Thursday, August 5, 2010

Look at me! I do nothing...and now I'm famous!

When did the mere act of being on a reality tv show automatically make you famous?
All you did was live your life on camera?
Big deal.

But apparently now it means you get book deals, lavish weddings and baby showers, assistants, baby nurses and your very own TV show that I will shamelessly watch...and then blog about.

Enter Bethenny Frankle. Anyone watch her show? I do.

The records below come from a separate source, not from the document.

Lemma clear_hint_ok s Q i cpu class :
  slab_rep s Q -> valid n cpu class -> dims n i -> si_bitmap_words i = si_bitmap_words (sl_inner s) -> si_nonempty i = si_nonempty (sl_inner s) ->
  exists map, clear_hint i class cpu = Ret (with_nonempty i map) /\ bitmap_wf map NUM_SIZE_CLASSES (si_bitmap_words i) /\
    forall p c, valid n p c -> bit_of map (si_bitmap_words i) c p = if decide (c = class /\ p = cpu) then negb (head_of Mail i cpu class =? 0)
                                 else bit_of (si_nonempty (sl_inner s)) (si_bitmap_words (sl_inner s)) c p.
Proof.
  intros HR Hv Hd Hw Hn. destruct (clear_ok s Q i cpu class HR Hv Hw Hn) as (map & Hr & Hwf & Hb).
  unfold clear_hint. rewrite Hr. cbn [mbind outcome_bind].
  assert (Hd' : dims n (with_nonempty i map)) by (destruct Hd; by constructor).
  rewrite (get_list_ok n) by done. cbn [mbind outcome_bind].
  change ((unpack_ptr (tc_list (mailf (with_nonempty i map) cpu class))).1) with (head_of Mail i cpu class).
  destruct (Z.eqb_spec (head_of Mail i cpu class) null) as [Hz|Hz]; cbn [negb].
  - exists map. split; [done|]. split; [done|]. intros p c Hv'. rewrite Hb by done. by case_decide.
  - pose proof (rep_in_map _ _ _ _ HR Hv) as Hin. rewrite <- Hw in Hin.
    destruct (bit_set_ok _ _ map class cpu Hwf Hin) as (map2 & Hr2 & Hwf2 & Hb2). unfold mark_class_nonempty. cbn [si_nonempty si_bitmap_words with_nonempty].
    rewrite Hr2. cbn [fmap outcome_fmap]. exists map2. split; [by destruct i|]. split; [done|]. intros p c Hv'. rewrite Hb2 by (rewrite Hw; by eapply rep_in_map).
    case_decide; [done|]. by rewrite Hb, decide_False.
Qed.

(** The word of a transfer list is moved past the blocks [bs]. *)
Lemma take_front_ok s Q (trimmed : bool) cpu class bs rest next :
  let k := if trimmed then Trim else Mail in let t := mailf (sl_inner s) cpu class in
  slab_rep s Q -> valid n cpu class -> Q k cpu class = bs ++ rest -> chain (sl_mem s) next rest 0 ->
  exists i, set_list (sl_inner s) cpu class (with_word trimmed t (pack next (word_of trimmed t))) = Ret i /\ dims n i /\
    same_rest (sl_inner s) i /\ head_of Mail i cpu class = (if trimmed then head_of Mail (sl_inner s) cpu class else next) /\
    forall map, bitmap_wf map NUM_SIZE_CLASSES (si_bitmap_words i) ->
      (forall p c, valid n p c -> upd_list Q k cpu class rest Mail p c <> [] -> bit_of map (si_bitmap_words i) c p = true) ->
      slab_rep (mkSlab (with_nonempty i map) (sl_mem s)) (upd_list Q k cpu class rest).
Proof.
  intros k t HR Hv HQ Hch. assert (Hin : forall a, a ∈ rest -> a ∈ Q k cpu class) by (intros a Ha; rewrite HQ; set_solver).
  assert (Hnd : NoDup rest) by (pose proof (sr_nodup _ _ HR k cpu class) as H; rewrite HQ in H; by apply NoDup_app in H as (_ & _ & ?)).
  assert (Hnu : is_u 56 next) by (eapply head_u; [done|]; intros a Ha; by eapply (sr_addr _ _ HR), Hin).
  assert (Hwu : is_u 64 (word_of trimmed t)) by (destruct (sr_mail_u _ _ HR cpu class Hv); by destruct trimmed).
  destruct (unpack_pack next (word_of trimmed t) Hnu Hwu) as [Hup Hpu].
  destruct (set_list_ok n (sl_inner s) cpu class (with_word trimmed t (pack next (word_of trimmed t)))) as (i & Hs1 & Hd1 & Hrest & Hc1 & Hm1); [apply HR|done|].
  destruct (head_with_word _ _ _ _ _ _ Hv Hc1 Hm1) as (Hw1 & Hw2 & Hw3). exists i. split; [done|]. split; [done|]. split; [done|].
  pose proof Hrest as (E1 & E2 & E3 & E4 & E5). split.
  { destruct trimmed; [|by rewrite Hw1]. apply Hw2; [done|]. by intros [? _]. }
  intros map Hwf Hb. apply (rep_update s); try done.
  - destruct Hd1. by constructor.
  - change (head_of k (with_nonempty i map) cpu class) with (head_of k i cpu class). unfold k. by rewrite Hw1, Hup.
  - intros a Ha. left. by apply Hin.
  - intros p c Hv'. change (cellf (with_nonempty i map) p c) with (cellf i p c). rewrite Hc1 by done. rewrite (sr_usage _ _ HR) by done.
    unfold upd_list. rewrite decide_False; [done|]. by destruct trimmed; intros [? _].
  - apply Hw3; [done|]. apply HR.
Qed.

(** A list that lost blocks needs its hint only if it still has some. *)
Lemma hint_kept s Q k cpu class l p c :
  slab_rep s Q -> valid n p c -> (forall a, a ∈ l -> a ∈ Q k cpu class) -> upd_list Q k cpu class l Mail p c <> [] ->
  bit_of (si_nonempty (sl_inner s)) (si_bitmap_words (sl_inner s)) c p = true.
Proof.
  intros HR Hv Hin Hne. apply HR; [done|]. unfold upd_list in Hne. case_decide as He; [|done]. destruct He as (<- & -> & ->).
  intros HQ. rewrite HQ in Hin. destruct l as [|a l]; [done|]. specialize (Hin a ltac:(by left)). by apply not_elem_of_nil in Hin.
Qed.

Lemma pop_single_from_ok s Q (trimmed : bool) cpu class :
  let k := if trimmed then Trim else Mail in
  slab_rep s Q -> valid n cpu class -> head_of k (sl_inner s) cpu class <> 0 ->
  exists a l s', Q k cpu class = a :: l /\
    pop_single_from s trimmed class cpu (head_of k (sl_inner s) cpu class) (word_of trimmed (mailf (sl_inner s) cpu class)) = Ret (a, s') /\
    slab_rep s' (upd_list Q k cpu class l) /\ sl_mem s' = sl_mem s /\ same_static s s'.
Proof.
  intros k HR Hv Hz. destruct (chain_head _ _ _ (sr_chain _ _ HR k cpu class Hv) Hz) as (l & HQ & h & Hh & Hl).
  exists (head_of k (sl_inner s) cpu class), l. unfold pop_single_from. rewrite Hh. cbn [from_option mbind outcome_bind].
  rewrite (get_list_ok n) by (done || apply HR). cbn [mbind outcome_bind].
  destruct (take_front_ok s Q trimmed cpu class [head_of k (sl_inner s) cpu class] l (s_next h) HR Hv HQ Hl) as (i & Hs & Hd & (E1 & E2 & E3 & E4 & E5) & Hhd & Hrep).
  rewrite Hs. cbn [mbind outcome_bind]. eexists. split; [done|]. split; [done|]. split; [|done].
  replace i with (with_nonempty i (si_nonempty i)) by (by destruct i). apply Hrep; [rewrite E3, E4; apply HR|].
  intros p c Hv' Hne. rewrite E3, E4. apply (hint_kept s Q k cpu class l); [done|done| |exact Hne]. intros a Ha. rewrite HQ. by right.
Qed.

Lemma walk_ok mem batch l : forall fuel tail next count,
  chain mem next l 0 -> (length l < fuel)%nat -> 0 <= count < 2 ^ 64 -> is_u 64 batch ->
  exists bs rest next', l = bs ++ rest /\ chain mem next bs next' /\ chain mem next' rest 0 /\
    walk fuel mem batch tail next count = Ret (default tail (last bs), next', count + Z.of_nat (length bs)) /\
    count + Z.of_nat (length bs) <= Z.max count batch.
Proof.
  induction l as [|a l IH]; intros fuel tail next count Hc Hf Hct Hb; (destruct fuel as [|fuel]; [simpl in Hf; lia|]); cbn [walk].
  - simpl in Hc. subst next. rewrite andb_false_r. exists [], [], 0. rewrite Z.add_0_r. split_and!; [done..|lia].
  - simpl in Hc. destruct Hc as (-> & Ha & h & Hh & Hl). destruct (Z.ltb_spec count batch) as [Hlt|Hge]; cbn [andb].
    + destruct (Z.eqb_spec a null) as [|_]; [done|]. cbn [negb]. rewrite Hh. cbn [from_option mbind outcome_bind].
      assert (Hwa : wadd count 1 = count + 1) by (apply wadd_small; unfold is_u in Hb; lia). rewrite Hwa.
      destruct (IH fuel a (s_next h) (count + 1)) as (bs & rest & nx & -> & Hb1 & Hb2 & Hr & Hle); [done|simpl in Hf; lia|unfold is_u in Hb; lia|done|].
      exists (a :: bs), rest, nx. split; [done|]. split; [simpl; eauto|]. split; [done|]. split; [|cbn [length]; lia]. rewrite Hr, last_cons.
      replace (count + Z.of_nat (length (a :: bs))) with (count + 1 + Z.of_nat (length bs)) by (cbn [length]; lia). by destruct (last bs).
    + exists [], (a :: l), a. rewrite Z.add_0_r. split; [done|]. split; [done|]. split; [simpl; eauto|]. split; [done|]. simpl. lia.
Qed.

It's lame I know. But there was a marathon on one Sunday and now I'm hooked.
I don't even like the show. Or Bethenny. Ask my husband. I laugh and criticize through the entire episode about how ridiculous it all is....yet I still continue to watch it.
I'm what's wrong with America...and the reason these people are famous.
Oh well. It's a guilty pleasure.

My dislike for this woman started back in her Real Housewives days.

First of all....how can a single girl be a housewife?
I never understood that.

Then she gets her own show.

Bethenny Getting Married?
Ummm. What's with the "?" The entire show is about her wedding...no question about it. Were they hoping she wouldn't actually go through with it or something? I may or may not lose sleep over this improper use of punctuation.

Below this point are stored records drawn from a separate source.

(* ===== verification/Heap.v ===== *)
(** * The state of the whole allocator

    The statics of the crate gathered in one record: the slab caches with the
    headers of all blocks, the pending spans, the page allocator with the kernel,
    the ownership map, the buddy allocator, the map of big allocations and the
    accounting; the thread-local state; and the configuration set up once at
    start. *)

From S2P Require Import Prelude Types SizeClasses Kernel Radix RBTree Buddy PageAllocator Predictor PendingQueue SlabCache.

(** The configuration; [Buddy.BuddyEnv] is read off it and the clock. *)
Record config := mkConfig {
  MAGIC : Z;
  FREED_MAGIC : Z;
  BIG_MAGIC : Z;
  ALIGN_TAG : Z;
  ARENA_SIZE : Z;
  MAX_REFILL_RETRIES : Z;
  RS_DISABLE_THP : bool;
  FOREIGN_POINTER_ABORT : bool;
  TRIM_THRESHOLD : Z;
  predictor_config : PredictorConfig;
}.

(** The spans a thread has not used up, one per class ([ThreadBulk]). *)
Record ThreadBulk := mkThreadBulk {
  tb_free : list Z;
  tb_init : bool;
}.

Definition ThreadBulk_new : ThreadBulk := mkThreadBulk (replicate class_count null) false.

(** The thread-local statics. *)
Record tls := mkTls {
  THREAD_BULK : ThreadBulk;
  TRANSFER_BATCHING : list AdaptiveBatching;
  BULK_FILL_BATCHING : list AdaptiveBatching;
}.

Definition tls_new : tls :=
  mkTls ThreadBulk_new (replicate class_count (AdaptiveBatching_new false)) (replicate class_count (AdaptiveBatching_new true)).

Definition set_bulk (th : tls) (b : ThreadBulk) : tls := mkTls b (TRANSFER_BATCHING th) (BULK_FILL_BATCHING th).

(** What an operation meets outside the allocator: the CPU the thread runs on
    when it reads it, the rounds of the restartable sequences (see [SlabCache]),
    whether a thread destructor can be registered and the trim thread started. *)
Record env := mkEnv {
  e_cpu : Z;
  e_pop : list round;
  e_push : list round;
  e_batch : round;
  e_atexit : bool;
  e_spawn : bool;
}.

Section Heap.
Context {K : Type} `{!Kernel K}.

Record heap := mkHeap {
  hp_slab : slab;
  hp_queue : ThreadQueue;
  hp_spans : gmap Z MetaData;
  hp_pages : PageAllocator K;
  hp_pages_once : bool;
  hp_root : Z;
  hp_words : words;
  hp_buddy : Buddy;
  hp_big : RBTree;
  (** 64-bit words written to payloads by the allocator. *)
  hp_raw : gmap Z Z;
  (** [TOTAL_CACHED_VA], [CURRENT_STAMP], [TRIM_GUARD], [DISABLE_BUDDY] *)
  hp_cached_va : Z;
  hp_stamp : Z;
  hp_trim_guard : bool;
  hp_disable_buddy : bool;
}.

Definition hp_kern (h : heap) : K := pg_kern (hp_pages h).

(** [RADIX], over the one kernel. *)
Definition hp_radix (h : heap) : RadixTree K := mkRadixTree (hp_root h) (hp_words h) (hp_kern h).

Definition set_slab (h : heap) (s : slab) : heap :=
  mkHeap s (hp_queue h) (hp_spans h) (hp_pages h) (hp_pages_once h) (hp_root h) (hp_words h) (hp_buddy h) (hp_big h) (hp_raw h)
    (hp_cached_va h) (hp_stamp h) (hp_trim_guard h) (hp_disable_buddy h).

Definition set_headers (h : heap) (m : gmap Z Header) : heap := set_slab h (mkSlab (sl_inner (hp_slab h)) m).

Definition set_spans (h : heap) (q : ThreadQueue) (m : gmap Z MetaData) : heap :=
  mkHeap (hp_slab h) q m (hp_pages h) (hp_pages_once h) (hp_root h) (hp_words h) (hp_buddy h) (hp_big h) (hp_raw h)
    (hp_cached_va h) (hp_stamp h) (hp_trim_guard h) (hp_disable_buddy h).

Definition set_pages (h : heap) (p : PageAllocator K) (once : bool) : heap :=
  mkHeap (hp_slab h) (hp_queue h) (hp_spans h) p once (hp_root h) (hp_words h) (hp_buddy h) (hp_big h) (hp_raw h)
    (hp_cached_va h) (hp_stamp h) (hp_trim_guard h) (hp_disable_buddy h).

Definition set_kern (h : heap) (k : K) : heap :=
  set_pages h (mkPageAllocator (pg_inner (hp_pages h)) (pg_mem (hp_pages h)) k) (hp_pages_once h).

Definition set_radix (h : heap) (t : RadixTree K) : heap :=
  set_kern (mkHeap (hp_slab h) (hp_queue h) (hp_spans h) (hp_pages h) (hp_pages_once h) (l0 t) (mem t) (hp_buddy h) (hp_big h) (hp_raw h)
    (hp_cached_va h) (hp_stamp h) (hp_trim_guard h) (hp_disable_buddy h)) (kern t).

Definition set_buddy (h : heap) (b : Buddy) : heap :=
  mkHeap (hp_slab h) (hp_queue h) (hp_spans h) (hp_pages h) (hp_pages_once h) (hp_root h) (hp_words h) b (hp_big h) (hp_raw h)
    (hp_cached_va h) (hp_stamp h) (hp_trim_guard h) (hp_disable_buddy h).

Definition set_big (h : heap) (t : RBTree) : heap :=
  mkHeap (hp_slab h) (hp_queue h) (hp_spans h) (hp_pages h) (hp_pages_once h) (hp_root h) (hp_words h) (hp_buddy h) t (hp_raw h)
    (hp_cached_va h) (hp_stamp h) (hp_trim_guard h) (hp_disable_buddy h).

Definition set_raw (h : heap) (m : gmap Z Z) : heap :=
  mkHeap (hp_slab h) (hp_queue h) (hp_spans h) (hp_pages h) (hp_pages_once h) (hp_root h) (hp_words h) (hp_buddy h) (hp_big h) m
    (hp_cached_va h) (hp_stamp h) (hp_trim_guard h) (hp_disable_buddy h).

Definition set_cached (h : heap) (v : Z) (guard : bool) : heap :=
  mkHeap (hp_slab h) (hp_queue h) (hp_spans h) (hp_pages h) (hp_pages_once h) (hp_root h) (hp_words h) (hp_buddy h) (hp_big h) (hp_raw h)
    v (hp_stamp h) guard (hp_disable_buddy h).

(** A field of the header at [a]. *)
Definition get_header (h : heap) (a : Z) : outcome Header := from_option (sl_mem (hp_slab h) !! a).

Definition put_header (h : heap) (a : Z) (x : Header) : heap := set_headers h (<[a := x]> (sl_mem (hp_slab h))).
End Heap.
Arguments heap K : clear implicits.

She's pregnant.I get it. So am I. But why do I see her belly more than I see my own?
I mean for real. They make maternity tops so people don't have to see that. Buy one.

Her wedding dress.

Ok. I can't hate on this one. While it may not have been my first choice at 7 months pregnant...
I actually LOVE LOVE LOVE her dress. Like jealous and wish that style had been more popular when I got married cause I think it's so fabulous and I would have totally rocked it....without the baby bump.

She peed in an ice bucket on TV.
On her wedding day.

Need I say more?

She has TWO assistants AND a baby nurse.


The woman literally has 3 right hand gophers, yet with 5 weeks to her due date she still has nothing purchased for the baby? Not a crib. Nothing. Really? Cause when I go into labor the person I want buying my post partum undies is my 20 something MALE assistant. Someone who knows nothing about giving birth and in turn buys lacy thongs. Just what I want to wear after squeezing a human outta my hoo-ha. Thankfully though she hired that baby nurse, otherwise her baby may still be stuck in the car cause neither Bethany nor her husband can get the car seat out. Now I will admit, they can be a bit tricky...but there was an entire episode about the class she took that showed her how to do it?!

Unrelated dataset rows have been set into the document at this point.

(* ===== verification/Alloc.v ===== *)
(** * Allocation and release (src/inner/alloc.rs, src/inner/free.rs,
      src/inner/align.rs, src/big_allocations/big_allocation.rs)

    The entry points behind the C and Rust interfaces, without the [preload],
    [debug] and [check-owned-on-alloc] features.  A small request takes a block of
    its class from the slab caches, refilled from the transfer lists or by carving
    a span; a big one comes from the buddy allocator or from its own mapping. *)

From S2P Require Import Prelude Types SizeClasses Kernel Radix RBTree Binder Buddy PageAllocator Numa Predictor SList PendingQueue Rseq SlabCache Heap BulkFill.

(** [UnsafePointer<Header>::walk_header] and [get_actual_header] *)
Definition walk_header (p : Z) : Z := wadd p Header_SIZE.
Definition get_actual_header (p : Z) : Z := wsub p Header_SIZE.

Section Alloc.
Context {K : Type} `{!Kernel K} (cfg : config).
Implicit Types (h : heap K) (th : tls).

(** ** Refill *)

Definition take_one_from_batch h (e : env) (class start tail count : Z) : outcome (Z * heap K) :=
  h ← (if 1 <? count then
         x ← get_header h start;
         let rest := h_next x in
         if negb (rest =? null) then set_slab h <$> push_tailed (hp_slab h) (e_batch e) class rest tail (count - 1) else Ret h
       else Ret h);
  x ← get_header h start;
  Ret (start, put_header h start (mkHeader null (h_flags x) (h_class x) (h_magic x) (h_life_time x))).

(** [refill!] and [bulk_refill!]: the batch to ask for. *)
Definition next_batch (l : list AdaptiveBatching) (class : Z) : outcome (Z * list AdaptiveBatching) :=
  a ← from_option (l !! Z.to_nat class);
  let '(n, a) := batch (predictor_config cfg) a (iterations class) in
  Ret (n, <[Z.to_nat class := a]> l).

(** What a predictor is told about a refill of [count] blocks. *)
Definition observed_demand (count batch class : Z) : Z :=
  if (count =? batch) && (batch <? iterations class) then saturating_add 64 batch (Z.max (batch / 4) 1) else count.

Definition observe (l : list AdaptiveBatching) (class count batch : Z) : outcome (list AdaptiveBatching) :=
  a ← from_option (l !! Z.to_nat class);
  Ret (<[Z.to_nat class := update_refill (predictor_config cfg) a (observed_demand count batch class) (iterations class)]> l).

(** The trim thread is started once, when enough memory is cached. *)
Definition maybe_start_trimmer h (spawned : bool) : heap K :=
  if (hp_cached_va h <? TRIM_THRESHOLD cfg) || hp_trim_guard h then h else set_cached h (hp_cached_va h) spawned.

(** [for _ in 0..MAX_REFILL_RETRIES] *)
Fixpoint refill_loop (n : nat) th h (e : env) (class cpu_id : Z) : outcome (option Z * tls * heap K) :=
  match n with
  | O => Ret (None, th, h)
  | S n' =>
      '(bulk_batch, l) ← next_batch (BULK_FILL_BATCHING th) class;
      let th := mkTls (THREAD_BULK th) (TRANSFER_BATCHING th) l in
      '(r, th, h) ← bulk_fill cfg th h (e_atexit e) class cpu_id bulk_batch;
      match r with
      | inl (start, tail, count) =>
          l ← observe (BULK_FILL_BATCHING th) class count bulk_batch;
          let th := mkTls (THREAD_BULK th) (TRANSFER_BATCHING th) l in
          '(result, h) ← take_one_from_batch h e class start tail count;
          Ret (Some result, th, maybe_start_trimmer h (e_spawn e))
      | inr _ => refill_loop n' th h e class cpu_id
      end
  end.

Definition refill th h (e : env) (class cpu_id : Z) : outcome (Z * tls * heap K) :=
  '(r, th, h) ← refill_loop (Z.to_nat (MAX_REFILL_RETRIES cfg)) th h e class cpu_id;
  match r with
  | Some result => Ret (result, th, h)
  | None =>
      '(b, s) ← try_pop (hp_slab h) class 1 cpu_id;
      Ret (b.1.1, th, set_slab h s)
  end.

Definition fill th h (e : env) (class : Z) : outcome (Z * tls * heap K) :=
  '(cache_batch, l) ← next_batch (TRANSFER_BATCHING th) class;
  let th := mkTls (THREAD_BULK th) l (BULK_FILL_BATCHING th) in
  let cpu_id := e_cpu e in
  '(start, tail, count, s) ← try_pop (hp_slab h) class cache_batch cpu_id;
  let h := set_slab h s in
  if negb (start =? null) then
    l ← observe (TRANSFER_BATCHING th) class count cache_batch;
    let th := mkTls (THREAD_BULK th) l (BULK_FILL_BATCHING th) in
    '(result, h) ← take_one_from_batch h e class start tail count;
    Ret (result, th, h)
  else refill th h e class cpu_id.

(** ** Big allocations *)

Definition TWO_MB : Z := 1024 * 1024 * 2.

Definition estimate_and_align_2mb (size : Z) : Z :=
  let remainder := size mod TWO_MB in
  if (0 <? remainder) && (TWO_MB - remainder <=? 1024 * 64) && negb (RS_DISABLE_THP cfg) then align_to size TWO_MB
  else align_to size 4096.

Definition buddy_env h : BuddyEnv := mkBuddyEnv (MAX_REFILL_RETRIES cfg) (hp_stamp h).

(** The buddy block for the request, if one is taken: address, order, trim state
    and region. *)
Definition big_from_buddy h (size aligned_total node_id : Z) : outcome (option (Z * Z * Z * Z) * heap K) :=
  if (size <=? 1024 * 1024 * 64) && bd_init (hp_buddy h) && negb (hp_disable_buddy h) then
    let inner := sl_inner (hp_slab h) in
    '(r, b, t) ← Buddy.alloc (buddy_env h) (hp_buddy h) (hp_radix h) aligned_total node_id (nranges (si_numa inner)) (si_is_numa inner);
    Ret (r, set_radix (set_buddy h b) t)
  else Ret (None, h).

Definition trim_flag (trim_state : Z) : Z :=
  if trim_state =? BUDDY_TRIM_NOT_ALLOCATED then ZERO_FLAG
  else if trim_state =? BUDDY_TRIM_TRIMMED then TRIMMED_FLAG
  else ALLOCATED_FLAG.

(** The end of [big_malloc]: the header, the ownership and the metadata. *)
Definition big_register h (actual_ptr mapped_total buddy_region flag size : Z) (registered aligned : bool) : outcome (Z * heap K) :=
  let h := put_header h actual_ptr (mkHeader null flag 100 (BIG_MAGIC cfg) 0) in
  let payload_ptr := wadd actual_ptr Header_SIZE in
  h ← (if registered then Ret h
       else if negb registered && negb aligned then set_radix h <$> Radix.set_single_big (hp_radix h) actual_ptr true
       else set_radix h <$> Radix.set_range (hp_radix h) actual_ptr mapped_total true);
  let meta := mkBigAllocMeta null size (trailing_zeros (next_power_of_two mapped_total)) buddy_region aligned in
  '(t, k) ← RBTree.insert (hp_big h) (hp_kern h) payload_ptr meta;
  Ret (walk_header actual_ptr, set_kern (set_big h t) k).

Definition big_malloc h (cpu_id size : Z) (aligned : bool) : outcome (Z * heap K) :=
  match checked_add size Header_SIZE with
  | None => Ret (null, h)
  | Some requested_total =>
      let aligned_total := estimate_and_align_2mb requested_total in
      let inner := sl_inner (hp_slab h) in
      node_id ← node_for_cpu inner cpu_id;
      '(r, h) ← big_from_buddy h size aligned_total node_id;
      match r with
      | Some (addr, order, trim_state, region) => big_register h addr (wshl 1 order) region (trim_flag trim_state) size true aligned
      | None =>
          match mmap_anonymous aligned_total (hp_kern h) with
          | (None, k) => Ret (null, set_kern h k)
          | (Some pointer, k) =>
              let k := if si_is_numa inner then (prefer_node pointer aligned_total node_id k).2 else k in
              let k := if (aligned_total mod TWO_MB =? 0) && negb (RS_DISABLE_THP cfg) then (madvise pointer aligned_total LinuxHugepage k).2 else k in
              big_register (set_kern h k) pointer aligned_total 0 ZERO_FLAG size false aligned
          end
      end
  end.

(** What was written to the bytes from [a] on is lost with them. *)
Definition forget h (a len : Z) : heap K :=
  let kept := fun y => ~ a <= y < a + len in
  set_raw (set_headers h (filter (fun x => kept x.1) (sl_mem (hp_slab h)))) (filter (fun x => kept x.1) (hp_raw h)).

(** The header of a block that goes back to the buddy allocator stays in the map of the
    headers.  In memory the links of the free list take its place if the block does not
    coalesce with a lower one; only a second release of the same pointer would read
    it, and no property is about that. *)
Definition big_free h (ptr : Z) : outcome (heap K) :=
  '(meta, t) ← RBTree.remove (hp_big h) ptr;
  let h := set_big h t in
  match meta with
  | None => Fatal MemoryCorruption
  | Some header =>
      let mapping_base := wsub ptr Header_SIZE in
      let payload_size := estimate_and_align_2mb (wadd (bm_size header) Header_SIZE) in
      if negb (bm_buddy_region header =? 0) then
        set_buddy h <$> Buddy.free (hp_buddy h) (hp_stamp h) (bm_buddy_region header) mapping_base (bm_order header)
      else
        t ← (if bm_aligned header then Radix.set_range (hp_radix h) mapping_base payload_size false
             else Radix.set_single_big (hp_radix h) mapping_base false);
        let h := set_radix h t in
        Ret (forget (set_kern h (munmap mapping_base payload_size (hp_kern h))) mapping_base payload_size)
  end.

(** ** The entry points *)

Definition rs_alloc th h (e : env) (size : Z) (aligned : bool) : outcome (Z * tls * heap K) :=
  match match_size_class size with
  | Some class =>
      '(cache, s) ← pop (hp_slab h) (e_pop e) class;
      let h := set_slab h s in
      '(cache, th, h) ← (if cache =? null then fill th h e class else Ret (cache, th, h));
      if cache =? null then Ret (null, th, h)
      else
        x ← get_header h cache;
        let h := put_header h cache (mkHeader (h_next x) ALLOCATED_FLAG (h_class x) (MAGIC cfg) (h_life_time x)) in
        Ret (walk_header cache, th, h)
  | None =>
      '(p, h) ← big_malloc h (e_cpu e) size aligned;
      Ret (p, th, h)
  end.

(** The 64-bit word at [a]: the first field of a header, or what was written to
    a payload. *)
Definition read_word h (a : Z) : Z :=
  match sl_mem (hp_slab h) !! a with
  | Some x => h_next x
  | None => default 0 (hp_raw h !! a)
  end.

(** Writes the 64-bit word [v] at [a]; headers it overlaps are gone. *)
Definition write_word h (a v : Z) : heap K :=
  set_raw (set_headers h (delete a (delete (a - 8) (sl_mem (hp_slab h))))) (<[a := v]> (hp_raw h)).

Definition find_original_ptr h (ptr : Z) : outcome Z :=
  if read_word h (wsub ptr TAG_SIZE) =? ALIGN_TAG cfg then
    let presumed_original_ptr := read_word h (wsub ptr OFFSET_SIZE) in
    owned ← Radix.is_owned (hp_radix h) presumed_original_ptr;
    if negb owned then Fatal AttackOrCorruption else Ret presumed_original_ptr
  else Ret ptr.

Definition rs_free h (e : env) (ptr : Z) : outcome (heap K) :=
  if ptr =? null then Ret h
  else
    owned ← Radix.is_owned (hp_radix h) ptr;
    if negb owned then (if FOREIGN_POINTER_ABORT cfg then Fatal ForeignPointer else Ret h)
    else
      searched ← find_original_ptr h ptr;
      let header := get_actual_header searched in
      x ← get_header h header;
      if h_magic x =? MAGIC cfg then
        let h := put_header h header (mkHeader (h_next x) (h_flags x) (h_class x) (FREED_MAGIC cfg) (hp_stamp h)) in
        set_slab h <$> push (hp_slab h) (e_push e) (h_class x) header
      else if h_magic x =? BIG_MAGIC cfg then big_free h searched
      else if h_magic x =? FREED_MAGIC cfg then Fatal DoubleFree
      else Fatal AttackOrCorruption.

Definition usable_size h (ptr : Z) : outcome Z :=
  owned ← Radix.is_owned (hp_radix h) ptr;
  if owned : bool then
    original_payload ← find_original_ptr h ptr;
    let offset := wsub ptr original_payload in
    x ← get_header h (get_actual_header original_payload);
    if h_magic x =? BIG_MAGIC cfg then
      meta ← RBTree.get (hp_big h) original_payload;
      match meta with
      | None => Fatal MemoryCorruption
      | Some meta => Ret (saturating_sub (bm_size meta) offset)
      end
    else
      total_payload ← from_option (SIZE_CLASSES !! Z.to_nat (h_class x));
      Ret (saturating_sub total_payload offset)
  else Ret 0.

(** ** Aligned allocation *)

Inductive errno := EINVAL | ENOMEM.

(** [memptr] is not null; on success the address stored there. *)
Definition posix_align_inner th h (e : env) (alignment size : Z) : outcome ((Z + errno) * tls * heap K) :=
  if (alignment <? 8) || negb (is_power_of_two alignment) then Ret (inr EINVAL, th, h)
  else
    match (v ← checked_add size alignment; checked_add v TAG_SIZE) with
    | None => Ret (inr ENOMEM, th, h)
    | Some total_requested =>
        '(raw, th, h) ← rs_alloc th h e total_requested true;
        if raw =? null then Ret (inr ENOMEM, th, h)
        else
          let start_search := saturating_add 64 raw TAG_SIZE in
          let aligned := Z.land (wsub (wadd start_search alignment) 1) (wnot 64 (alignment - 1)) in
          let tag_location := saturating_sub aligned TAG_SIZE in
          let original_ptr_location := saturating_sub aligned OFFSET_SIZE in
          Ret (inl aligned, th, write_word (write_word h tag_location (ALIGN_TAG cfg)) original_ptr_location raw)
    end.

Definition memalign_inner th h (e : env) (alignment size : Z) : outcome (Z * tls * heap K) :=
  let adjusted_alignment := Z.max alignment 8 in
  if negb (is_power_of_two adjusted_alignment) then Ret (null, th, h)
  else
    '(r, th, h) ← posix_align_inner th h e adjusted_alignment size;
    Ret (match r with inl ptr => ptr | inr _ => null end, th, h).
End Alloc.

So it's been decided. I'm going on a Reality TV show.

So I can be famous for doing nothing too!

Wednesday, August 4, 2010

No one ever said I was practical

So I've never been a HUGE car person.
I like my car.
It gets me from point A to point B,
but I don't obsess over it.
I don't need to pimp my ride with fancy rims....sorry P. Diddy
or some crazy loud exhaust.....sorry hubs.
I don't wash and wax it religiously....sorry dad.
It's a car.

Then I met the new Chevy Camaro.
Hellooo gorgeous. How you doin'?

::::Insert Drool::::

One Sunday while being forced to watch stupid car shows with my husband
they did a whole story on this sweet automobile and I was hooked.
Lately I've noticed more of them on the road....one in particular....
this one.


I see it all the time.
Like one big giant green tease.
I actually get a little giddy when it goes by.

I know what you're all thinking....
but I'm pretty sure I could get a car seat in the back.




Tuesday, August 3, 2010

Too hot Tuesday

You'll have to excuse the interruption in our usual Tuesday programming.
There will be nothing Tasty about today.
My husband will be getting cereal for dinner...if he's lucky.

You see, yesterday was the hottest day of the year.
Today was the new hottest day of the year...
and from what our trusty weatherman says,
tomorrow will take the prize as new hottest day of the year.
Do you see what my car says?

Ugh.

And that's the real deal holyfield temp....
that doesn't even include the 110 degree heat index.

It's too hot too cook.
And my feet are so swollen they actually have muffin top from my socks.
Gross.
We won't even mention the fact that I'm pretty much carrying around a full size infant.
Hopefully I get good news at the doctor tomorrow!
It will have been 10 days since my last appointment, surely there's been SOME progress!